愷撒說得有點道理,這些人也可能是被嘴闊一米以上的巨型動物咬了,那隻巨型動物的牙齒一定像鋸齒般交錯。 “我到的時候他們的體溫還像活人,也就是說殺人者就在我到達這裡前的幾分鐘剛剛離開。”愷撒說,“要是早上來幾分鐘我大概也死了。” “從現場能看出什麼?” “很快,整個過程不超過十秒鐘。這些人都帶著槍,但從殺戮開始到結束,居然沒有一個人能把槍掏出來。”愷撒說,“我認識的人裡只有一個能那麼快,校長。” 楚子航認同愷撒的判斷,如果再早幾分鐘他們都會死,即便有“君焰”這種能力,但在可以匹敵昂熱的高速中楚子航根本來不及釋放言靈,來不及暴血就失血昏迷。愷撒的生存機率反而高些,但被殺幾乎是一定的,他可以提前覺察到進攻,但無力抵禦對方極速的進攻。就像某本武俠小說裡說的,天下武功無不可破,唯快無敵。

“有什麼人敢在蛇岐八家的總部裡對執行局大開殺戒?” “大概是個藝術愛好者吧。”愷撒聳聳肩,“給我電筒。” 愷撒擰亮電筒之後高舉過頂,貼著牆壁行走,猙獰絢爛的壁面被照亮了,彷彿一部歷史長卷在他們面前展開。跟影壁一樣,牆上鋪滿了赭紅和靛青色的古畫,人身蛇尾的古代生物組成一眼看不到頭的祭祀隊伍,有的高舉火把,有的手持長杖,還有些駕馭著背生雙翼的龍,祭祀隊伍圍繞著巨大的地洞舞蹈,地洞中躺著巨大的骨骸。畫師用熔化的真金繪畫那具枯骨,它的左眼是太陽而右眼是月亮。 楚子航站在壁畫下方仰望,久久地說不出話。僅是影壁上的一幅畫就美得令人窒息了,而面前的牆上是數以百計的古畫連在一起,描繪出一個難以想像的世界。

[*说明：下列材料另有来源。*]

(* ===== verification/FilesTree.v ===== *)
(** Trees of directories of [misc/file.c]: what [listSubtree] and [listTree]
    make of a file system, and what [freeFileTree] does with it. *)
From S2P Require Import Prelude Files FilesList.
#[global] Open Scope Z_scope.

(** ** What a tree says *)

(** A directory is not read, could not be read, or has its entries, with a
    tree for each entry that is a directory. *)
#[warnings="-register-all"] Inductive dtree : Type :=
  | Unread
  | Failed
  | Read (es : list find_data) (subs : list dtree).

Section tree.
Context (sys : system).

(** The tree of depth [n] of the directory at [path]. *)
Fixpoint tree_of (n : nat) (path : list Z) : dtree :=
  match n with
  | O => Unread
  | S n =>
      match entries_of sys path with
      | None => Failed
      | Some es =>
          let sel := listing sys (prefix path) es in
          Read sel ((λ e, tree_of n (path_of (prefix path) e)) <$> filter is_directory sel)
      end
  end.

(** What may be found when memory may run out. *)
Fixpoint may (n : nat) (path : list Z) (d : dtree) : Prop :=
  match n with
  | O => d = Unread
  | S n =>
      match entries_of sys path with
      | None => d = Failed
      | Some es =>
          (d = Failed ∧ out_of_memory sys) ∨
          ∃ sel subs, d = Read sel subs ∧ sel `sublist_of` listing sys (prefix path) es ∧
            (sel = listing sys (prefix path) es ∨ out_of_memory sys) ∧
            Forall2 (λ e, may n (path_of (prefix path) e)) (filter is_directory sel) subs
      end
  end.

Lemma may_exact n path d : ¬ out_of_memory sys → may n path d → d = tree_of n path.
Proof.
  intros Hmem. revert path d. induction n as [|n IH]; intros path d; [done|]. cbn.
  destruct (entries_of sys path) as [es|]; [|done].
  intros [[_ ?]|(sel & subs & -> & _ & [->|?] & Hsubs)]; [done| |done]. f_equal.
  induction Hsubs as [|e d l subs Hd _ IHs]; [done|]. cbn. f_equal; [by apply IH|done].
Qed.

(** ** Trees in memory

    [tree_at q path F t d]: [t] says [d] of the directory at [path], its blocks
    are [F]; where no item gave a path to its head, that is [q].  The items of
    a listing are among the blocks although the tree has no pointer to them. *)
Definition pairs (pre : list Z) (p : pointer) (sel : list find_data) : list (find_data * File) :=
  zip sel (records pre p 0 sel).

Definition dir_pairs (l : list (find_data * File)) : list (find_data * File) := filter (λ x, f_dir x.2) l.
Definition file_pairs (l : list (find_data * File)) : list (find_data * File) := filter (λ x, negb (f_dir x.2)) l.

Definition head_of (l : list (find_data * File)) (h : File) : File := match l with [] => h | x :: _ => x.2 end.

Inductive tree_at : pointer → list Z → gmap nat block → FileTree → dtree → Prop :=
  | at_unread q path t : t = cleared t false → f_path (head t) = q → tree_at q path ∅ t Unread
  | at_failed q path t : t = cleared t true → f_path (head t) = q → tree_at q path ∅ t Failed
  | at_read q path F t sel subs p txt i Fs F4 F3 F2 h :
      owns F2 p (Text (pool_text (prefix path) sel ++ txt)) (block_of i Cells) →
      (if bool_decide (sel = []) then i = NULL ∧ p = NULL else ∃ b c, p = At b 0 ∧ i = At c 0) →
      root (dirs t) → dirs t ≠ NULL → owns F3 (dirs t) Cells F2 →
      root (files t) → files t ≠ NULL → owns F4 (files t) Cells F3 →
      has F Fs F4 →
      f_path h = q → head t = head_of (pairs (prefix path) p sel) h →
      file_cells t = Some <$> (file_pairs (pairs (prefix path) p sel)).*2 →
      dirs_count t = zlen subs → files_count t = zlen (file_pairs (pairs (prefix path) p sel)) →
      loaded t = true → error t = false →
      subs_at (prefix path) (dir_pairs (pairs (prefix path) p sel)) Fs (dir_cells t) subs →
      tree_at q path F t (Read sel subs)
with subs_at : list Z → list (find_data * File) → gmap nat block → list FileTree → list dtree → Prop :=
  | subs_nil pre : subs_at pre [] ∅ [] []
  | subs_cons pre e f l F Ft Fs t ts d ds :
      has F Ft Fs → info t = f → tree_at Uninit (path_of pre e) Ft t d → subs_at pre l Fs ts ds →
      subs_at pre ((e, f) :: l) F (t :: ts) (d :: ds).

Lemma subs_at_length pre l F ts ds : subs_at pre l F ts ds → zlen l = zlen ds ∧ length ts = length ds.
Proof. induction 1; [done|]. rewrite !zlen_cons. simpl. lia. Qed.

Lemma subs_at_snoc pre l F ts ds e f F' Ft t d :
  subs_at pre l F ts ds → has F' Ft F → info t = f → tree_at Uninit (path_of pre e) Ft t d →
  subs_at pre (l ++ [(e, f)]) F' (ts ++ [t]) (ds ++ [d]).
Proof.
  intros Hs. revert F'. induction Hs as [pre|pre e0 f0 l F Ft0 Fs t0 ts d0 ds Hh Hi Ht Hs IH]; intros F' Hhas Hinfo Hat.
  - cbn. eapply subs_cons; [|done|done|constructor]. done.
  - destruct (has_swap _ _ _ _ _ Hhas Hh) as (F2 & H1 & H2). cbn.
    eapply subs_cons; [exact H1|done|done|]. by apply IH.
Qed.

(** ** The code *)

Lemma pairs_snd pre p sel : (pairs pre p sel).*2 = records pre p 0 sel.
Proof. apply snd_zip. pose proof (zlen_records pre p 0 sel). unfold zlen in *. lia. Qed.

Lemma pairs_fst pre p sel : (pairs pre p sel).*1 = sel.
Proof. apply fst_zip. pose proof (zlen_records pre p 0 sel). unfold zlen in *. lia. Qed.

Lemma dir_pairs_fst pre p sel : (dir_pairs (pairs pre p sel)).*1 = filter is_directory sel.
Proof.
  unfold pairs, dir_pairs. generalize 0. induction sel as [|e sel IH]; intros o; [done|]. cbn [records zip zip_with].
  rewrite !filter_cons. change (f_dir (e, record_of e (offset p o) (offset p (o + zlen pre))).2) with (is_directory e).
  destruct (decide (is_directory e)); [rewrite fmap_cons; f_equal|]; apply IH.
Qed.

Lemma countDirs_ok l fs rest :
  cells l = (Some <$> fs) ++ rest → count l = zlen fs → zlen fs ≤ 2 ^ 30 →
  countDirs l = Ret (zlen (filter (λ f, f_dir f) fs)).
Proof.
  intros Hcells Hcount Hsmall. unfold countDirs. pose proof (zlen_nonneg fs). rewrite Hcount, s32_small by lia.
  apply wp_eq_inv.
  apply (wp_loop_count (λ n '(i, k), ∃ f1 f2, fs = f1 ++ f2 ∧ n = length f2 ∧ i = zlen f1 ∧
    k = zlen (filter (λ f, f_dir f) f1)) _ _ _ (length fs)).
  { by exists [], fs. }
  { rewrite Hcells, length_app, length_fmap. lia. }
  intros n [i k] (f1 & f2 & -> & -> & -> & ->). pose proof (zlen_nonneg f1). pose proof (zlen_nonneg f2).
  destruct f2 as [|f f2].
  { rewrite app_nil_r. destruct (Z.ltb_spec (zlen f1) (zlen f1)); [lia|done]. }
  rewrite zlen_app in *. destruct (Z.ltb_spec (zlen f1) (zlen f1 + zlen (f :: f2))) as [_|]; [|rewrite zlen_cons in *; pose proof (zlen_nonneg f2); lia].
  rewrite Hcells, fmap_app, <-app_assoc, rd_app_r by (rewrite zlen_fmap; lia). rewrite zlen_fmap, Z.sub_diag.
  cbn [fmap list_fmap app]. rewrite rd_cons_0. cbn [mbind outcome_bind].
  assert (0 ≤ zlen (filter (λ f, f_dir f) f1) ≤ zlen f1) as Hk.
  { pose proof (length_filter (λ f, f_dir f) f1). unfold zlen. lia. }
  rewrite zlen_cons in *. pose proof (zlen_nonneg f2).
  assert (∀ k, k = zlen (filter (λ f, f_dir f) (f1 ++ [f])) →
    wp (continue (zlen f1 + 1, k)) (λ r : Z * Z + Z, match r with
      | inl s' => ∃ n', (n' < length (f :: f2))%nat ∧ (let '(i, k) := s' in ∃ f3 f4, f1 ++ f :: f2 = f3 ++ f4 ∧ n' = length f4 ∧ i = zlen f3 ∧ k = zlen (filter (λ f, f_dir f) f3))
      | inr a => a = zlen (filter (λ f, f_dir f) (f1 ++ f :: f2)) end)) as Hgo.
  { intros k ->. cbn. exists (length f2). split; [lia|]. exists (f1 ++ [f]), f2. split; [by rewrite <-app_assoc|]. split; [done|]. split; [zlen|done]. }
  rewrite filter_app, zlen_app in Hgo. destruct (f_dir f) eqn:Hf.
  - assert (Is_true (f_dir f)) as Ht by (rewrite Hf; exact I). rewrite (filter_cons_True (λ f, Is_true (f_dir f)) f []) in Hgo by exact Ht. unfold int.
    destruct (Z.leb_spec INT_MIN (zlen (filter (λ f, f_dir f) f1) + 1)); [|unfold INT_MIN in *; lia].
    destruct (Z.leb_spec (zlen (filter (λ f, f_dir f) f1) + 1) INT_MAX); [|unfold INT_MAX in *; lia]. by apply Hgo.
  - assert (¬ Is_true (f_dir f)) as Ht by (rewrite Hf; intros []). rewrite (filter_cons_False (λ f, Is_true (f_dir f)) f []) in Hgo by exact Ht. apply Hgo. change (zlen (filter _ [])) with 0. lia.
Qed.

“這裡什麼都沒有,就是這些東西。這座空蕩蕩的大殿就是用來陳列這些壁畫的,他們需要足夠大的牆壁,所以把整層樓都空出來了。”愷撒說,“日本人奢靡起來可真是兇殘。” 楚了航用手指在壁畫上蹭了蹭,指尖上染了一些紅色的粉塵。他嗅了嗅自己的指尖:“是氧化鐵做的顏料。” 他接過愷撒手裡的電筒,緩步前進,一幅接一幅地看著壁畫,再也不說一句話。 “看出什麼沒有?”。愷撒在楚子航屁股後面跟了好半天,終於忍不住發問。 加圖索家的少爺屈尊降貴當宿敵的跟屁蟲,通常是不可能發生的事,但愷撒心裡承認楚子航在知識積累這方面遠遠勝於他,他又對這些壁畫太過好奇,所以才不恥下問。 “像是佛教中的本生畫。”楚子航沉思了很久,“原木不是繪製在這裡,而是畫在某座古代寺院的石灰質牆壁上,有人用膠和化學品把這些壁畫從朽爛的牆壁上整體剝離下來,把它們轉移到這裡的牆壁上。在文物保中,這種作法被稱作'整體揭取',是非常精密的操作。”

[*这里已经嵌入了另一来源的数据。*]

(** X20: slashes around a path are dropped and one is put in front: a
    path that neither begins nor ends with a slash, written with any number
    of slashes before and after it, normalizes to a slash followed by that
    path (a variable made of slashes only gives the single slash). *)
Theorem normalizedBasePath_strips (m n : nat) (core : string) :
  startsWithSlash core = false ->
  endsWithSlash core = false ->
  (slashes m ++ core ++ slashes n)%string <> EmptyString ->
  normalizedBasePath (Some (slashes m ++ core ++ slashes n)%string)
  = String "/" core.
Proof.
  intros Hs He Hne.
  destruct (slashes m ++ core ++ slashes n)%string as [|c t] eqn:E;
    [congruence|].
  rewrite normalizedBasePath_core, <- E.
  rewrite stripLeadingSlashes_slashes.
  destruct core as [|c' t'].
  - cbn [append]. rewrite stripLeadingSlashes_only. reflexivity.
  - rewrite (stripLeadingSlashes_id (String c' t' ++ slashes n)%string Hs).
    rewrite stripTrailingSlashes_slashes.
    rewrite (stripTrailingSlashes_id (String c' t') He). reflexivity.
Qed.

Lemma normalizedBasePath_strips_witness :
  startsWithSlash "patient_money" = false
  /\ endsWithSlash "patient_money" = false
  /\ normalizedBasePath (Some "//patient_money/"%string)
     = "/patient_money"%string.
Proof.
  split; [reflexivity|]. split; [reflexivity|].
  apply (normalizedBasePath_strips 2 1 "patient_money");
    [reflexivity | reflexivity | discriminate].
Defined.

(** * The optimizer over binary64 *)

(** ** The order of the comparisons *)

Ltac solve_orderKey :=
  repeat match goal with
    | |- context [Z.compare ?a ?b] => destruct (Z.compare_spec a b)
    | |- context [Pos.compare_cont Eq ?a ?b] =>
        change (Pos.compare_cont Eq a b) with (Pos.compare a b);
        destruct (Pos.compare_spec a b)
    end;
  cbn [CompOpp];
  (split;
   [ let H := fresh in
     intros H; try discriminate H; repeat split; try reflexivity; lia
   | let H1 := fresh in
     let H2 := fresh in
     let H3 := fresh in
     intros (H1 & H2 & H3); try discriminate H1; try discriminate H2;
     try reflexivity; lia ]).

Lemma ltb_orderKey (x y : spec_float) :
  Binary64.ltb x y = true
  <-> Binary64.isNaN x = false /\ Binary64.isNaN y = false
      /\ keyLt (orderKey x) (orderKey y).
Proof.
  unfold Binary64.ltb, SFltb, keyLt.
  destruct x as [sx | sx | | sx mx ex], y as [sy | sy | | sy my ey];
    try destruct sx; try destruct sy;
    cbn [SFcompare Binary64.isNaN orderKey fst snd];
    solve_orderKey.
Qed.

Lemma ltb_trans (x y z : spec_float) :
  Binary64.ltb x y = true -> Binary64.ltb y z = true ->
  Binary64.ltb x z = true.
Proof.
  rewrite !ltb_orderKey. unfold keyLt.
  intros (Hx & Hy & H1) (_ & Hz & H2). repeat split; auto. lia.
Qed.

(** What is not above [b] is below what is above [b], unless it is NaN. *)
Lemma ltb_below (b x y : spec_float) :
  Binary64.ltb b x = false -> Binary64.ltb b y = true ->
  Binary64.ltb x y = true \/ Binary64.isNaN x = true.
Proof.
  intros Hbx Hby. destruct (Binary64.isNaN x) eqn:Hx; [right; reflexivity|].
  left. apply ltb_orderKey in Hby. destruct Hby as (Hb & Hy & Hlt).
  apply ltb_orderKey. repeat split; auto.
  assert (Hn : ~ keyLt (orderKey b) (orderKey x)).
  { intros H. assert (E : Binary64.ltb b x = true)
      by (apply ltb_orderKey; auto). congruence. }
  unfold keyLt in *. lia.
Qed.

(** ** One scan of the candidates *)

Section Scan64.

Variables (adjustedShares prices : list spec_float) (deviation : spec_float).

#[local] Abbreviation imp := (improvementAt64 adjustedShares prices deviation).
#[local] Abbreviation pick := (pick64 adjustedShares prices deviation).
#[local] Abbreviation chosen := (chosen64 adjustedShares prices deviation).

(** The nested loops are one pass over the candidates. *)
Lemma scan_candidates64 (n : nat) :
  Binary64.scan n adjustedShares prices deviation
  = fold_left pick (candidates64 n prices)
      (Binary64.mkBest (Binary64.ofZ 0) (-1)%Z (Binary64.ofZ 0)).
Proof.
  unfold Binary64.scan, candidates64.
  generalize (Binary64.mkBest (Binary64.ofZ 0) (-1)%Z (Binary64.ofZ 0)),
    (seq 0 n).
  intros b l. revert b.
  induction l as [|i l IH]; intros b; cbn [fold_left flat_map];
    [reflexivity|].
  rewrite fold_left_app, IH. f_equal.
  unfold Binary64.tryAsset.
  destruct (Binary64.leb (Binary64.get prices i) (Binary64.ofZ 0));
    reflexivity.
Qed.

(** A pass keeps the first candidate whose improvement is the greatest,
    when that is above the starting value; otherwise it keeps the start.  An
    improvement that is NaN is never above another and never kept. *)
Lemma fold_pick64 (cs : list (nat * spec_float)) (b0 : Binary64.Best) :
  (fold_left pick cs b0 = b0
   /\ forall c, In c cs ->
        Binary64.ltb (Binary64.bestImprovement b0) (imp c) = false)
  \/ (exists cs1 c cs2,
        cs = cs1 ++ c :: cs2
        /\ fold_left pick cs b0 = chosen c
        /\ Binary64.ltb (Binary64.bestImprovement b0) (imp c) = true
        /\ (forall c', In c' cs1 ->
              Binary64.ltb (imp c') (imp c) = true
              \/ Binary64.isNaN (imp c') = true)
        /\ (forall c', In c' cs2 -> Binary64.ltb (imp c) (imp c') = false)).
Proof.
  revert b0. induction cs as [|c cs IH]; intros b0; cbn [fold_left].
  - left. split; [reflexivity | intros c []].
  - assert (E : pick b0 c
                = if Binary64.ltb (Binary64.bestImprovement b0) (imp c)
                  then chosen c else b0) by reflexivity.
    rewrite E. clear E.
    destruct (Binary64.ltb (Binary64.bestImprovement b0) (imp c)) eqn:E.
    + right.
      destruct (IH (chosen c))
        as [[Hr Hall] | (cs1 & c' & cs2 & Hcs & Hr & Hlt & H1 & H2)];
        cbn [chosen64 Binary64.bestImprovement] in *.
      * exists [], c, cs. repeat split; auto; intros c' [].
      * exists (c :: cs1), c', cs2. subst cs. repeat split; auto.
        -- apply (ltb_trans _ (imp c)); assumption.
        -- intros x [<- | Hx]; auto.
    + destruct (IH b0)
        as [[Hr Hall] | (cs1 & c' & cs2 & Hcs & Hr & Hlt & H1 & H2)].
      * left. split; auto. intros x [<- | Hx]; auto.
      * right. exists (c :: cs1), c', cs2. subst cs. repeat split; auto.
        intros x [<- | Hx]; auto.
        apply (ltb_below (Binary64.bestImprovement b0)); assumption.
Qed.

End Scan64.

(** What a candidate is. *)
Lemma In_candidates64 (n : nat) (prices : list spec_float) (i : nat)
  (d : spec_float) :
  In (i, d) (candidates64 n prices)
  <-> (i < n)%nat
      /\ Binary64.leb (Binary64.get prices i) (Binary64.ofZ 0) = false
      /\ (d = Binary64.ofZ (-1) \/ d = Binary64.ofZ 1).
Proof.
  unfold candidates64. rewrite in_flat_map. split.
  - intros (j & Hj & Hin). apply in_seq in Hj.
    destruct (Binary64.leb (Binary64.get prices j) (Binary64.ofZ 0)) eqn:E;
      [destruct Hin|].
    destruct Hin as [H | [H | []]]; inversion H; subst; repeat split;
      auto; lia.
  - intros (Hi & Hp & Hd). exists i. split; [apply in_seq; lia|].
    rewrite Hp. destruct Hd as [-> | ->]; cbn [In]; auto.
Qed.

(** Either no candidate improves and the iteration breaks, or the first
    candidate of greatest improvement is applied. *)
Lemma iteration64_cases (n : nat) (prices : list spec_float)
  (st : list spec_float * spec_float) :
  let cs := candidates64 n prices in
  let imp := improvementAt64 (fst st) prices (snd st) in
  (Binary64.iteration n prices st = None
   /\ forall c, In c cs -> Binary64.ltb (Binary64.ofZ 0) (imp c) = false)
  \/ (exists cs1 c cs2,
        cs = cs1 ++ c :: cs2
        /\ Binary64.ltb (Binary64.ofZ 0) (imp c) = true
        /\ (forall c', In c' cs1 ->
              Binary64.ltb (imp c') (imp c) = true
              \/ Binary64.isNaN (imp c') = true)
        /\ (forall c', In c' cs2 -> Binary64.ltb (imp c) (imp c') = false)
        /\ Binary64.iteration n prices st = Some (applyMove64 prices st c)).
Proof.
  intros cs imp. destruct st as [adj dev]. cbn [fst snd] in imp.
  unfold Binary64.iteration. rewrite scan_candidates64. fold cs.
  destruct (fold_pick64 adj prices dev cs
              (Binary64.mkBest (Binary64.ofZ 0) (-1)%Z (Binary64.ofZ 0)))
    as [[Hr Hall] | (cs1 & c & cs2 & Hcs & Hr & Hlt & H1 & H2)];
    rewrite Hr;
    cbn [Binary64.bestImprovement Binary64.bestIndex Binary64.bestDirection
           chosen64] in *.
  - left. split; auto.
  - right. exists cs1, c, cs2. repeat split; auto.
    fold cs imp in Hlt |- *. rewrite Hlt.
    replace (0 <=? Z.of_nat (fst c))%Z with true
      by (symmetry; apply Z.leb_le; lia).
    cbn [andb]. rewrite Nat2Z.id. reflexivity.
Qed.

(** ** Claims on the search *)


(** The search over binary64 returns the last state of its trace. *)
Lemma search64_last (remaining n : nat) (prices : list spec_float)
  (st : list spec_float * spec_float) :
  Binary64.search remaining n prices st
  = last (searchTrace64 remaining n prices st) st.
Proof.
  revert st. induction remaining as [|r IH]; intros st;
    cbn [Binary64.search searchTrace64]; auto.
  destruct (Binary64.ltb (Binary64.ofZ 100) (Binary64.abs (snd st))); auto.
  destruct (Binary64.iteration n prices st) as [st'|] eqn:E; auto.
  rewrite IH. destruct (searchTrace64 r n prices st') as [|p l];
    [reflexivity | apply (last_nonempty l p st' st)].
Qed.

(** Over binary64 too the body of the loop runs at most [remaining] times
    and no move follows a state whose deviation is not above 100. *)
Lemma searchTrace64_length (remaining n : nat) (prices : list spec_float)
  (st : list spec_float * spec_float) :
  (List.length (searchTrace64 remaining n prices st) <= remaining)%nat.
Proof.
  revert st. induction remaining as [|r IH]; intros st;
    cbn [searchTrace64 List.length]; auto.
  destruct (Binary64.ltb (Binary64.ofZ 100) (Binary64.abs (snd st)));
    cbn [List.length]; try lia.
  destruct (Binary64.iteration n prices st) as [st'|]; cbn [List.length];
    try lia.
  specialize (IH st'). lia.
Qed.

Lemma searchTrace64_stops (remaining n : nat) (prices : list spec_float)
  (st : list spec_float * spec_float)
  (l1 : list (list spec_float * spec_float))
  (s : list spec_float * spec_float)
  (l2 : list (list spec_float * spec_float)) :
  st :: searchTrace64 remaining n prices st = l1 ++ s :: l2 ->
  Binary64.ltb (Binary64.ofZ 100) (Binary64.abs (snd s)) = false ->
  l2 = [].
Proof.
  revert st l1. induction remaining as [|r IH]; intros st l1 Heq Hs.
  - cbn [searchTrace64] in Heq. destruct l1 as [|x [|y l1]];
      cbn [app] in Heq; inversion Heq; reflexivity.
  - cbn [searchTrace64] in Heq. destruct l1 as [|x l1]; cbn [app] in Heq.
    + assert (E : st = s
                  /\ searchTrace64 (S r) n prices st = l2)
        by (injection Heq; auto).
      destruct E as [-> <-]. cbn [searchTrace64]. rewrite Hs. reflexivity.
    + change ((x :: l1) ++ s :: l2) with (x :: (l1 ++ s :: l2)) in Heq.
      assert (E : searchTrace64 (S r) n prices st = l1 ++ s :: l2)
        by (cbn [searchTrace64]; congruence).
      clear Heq. cbn [searchTrace64] in E.
      destruct (Binary64.ltb (Binary64.ofZ 100) (Binary64.abs (snd st)));
        [|destruct l1; discriminate E].
      destruct (Binary64.iteration n prices st) as [st'|];
        [|destruct l1; discriminate E].
      apply (IH st' l1); assumption.
Qed.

“什麼叫本生畫?” “佛教中有一種特別的藝術形式,名叫佛本生畫,通常是若干張組成一個系列,描繪佛祖釋迦牟尼的前生故事。這種畫在敦煌非常多見,著名的有'割肉貿鴿'、'捨身飼虎'、'九色鹿本生'。從繪畫工藝來看,這些畫跟敦煌石窟的繪畫接近,用的顏料可能包括氧化鐵、青玉石、雲母粉和銅綠。這是公元三四世紀中國流行的繪畫技法,歷史記載公元三世紀邪馬台女王向漢朝派遣使節,應該是那時候學到了這種繪畫技法,用來繪製這些壁畫。”楚子航說,“也就是說這些壁畫有接近兩千年的歷史了。” “我對它的藝術價值和繪畫技法不感興趣,我只想知道這些畫到底為什麼這麼重要,讓蛇岐八家不惜花費一層樓來擺放它們。”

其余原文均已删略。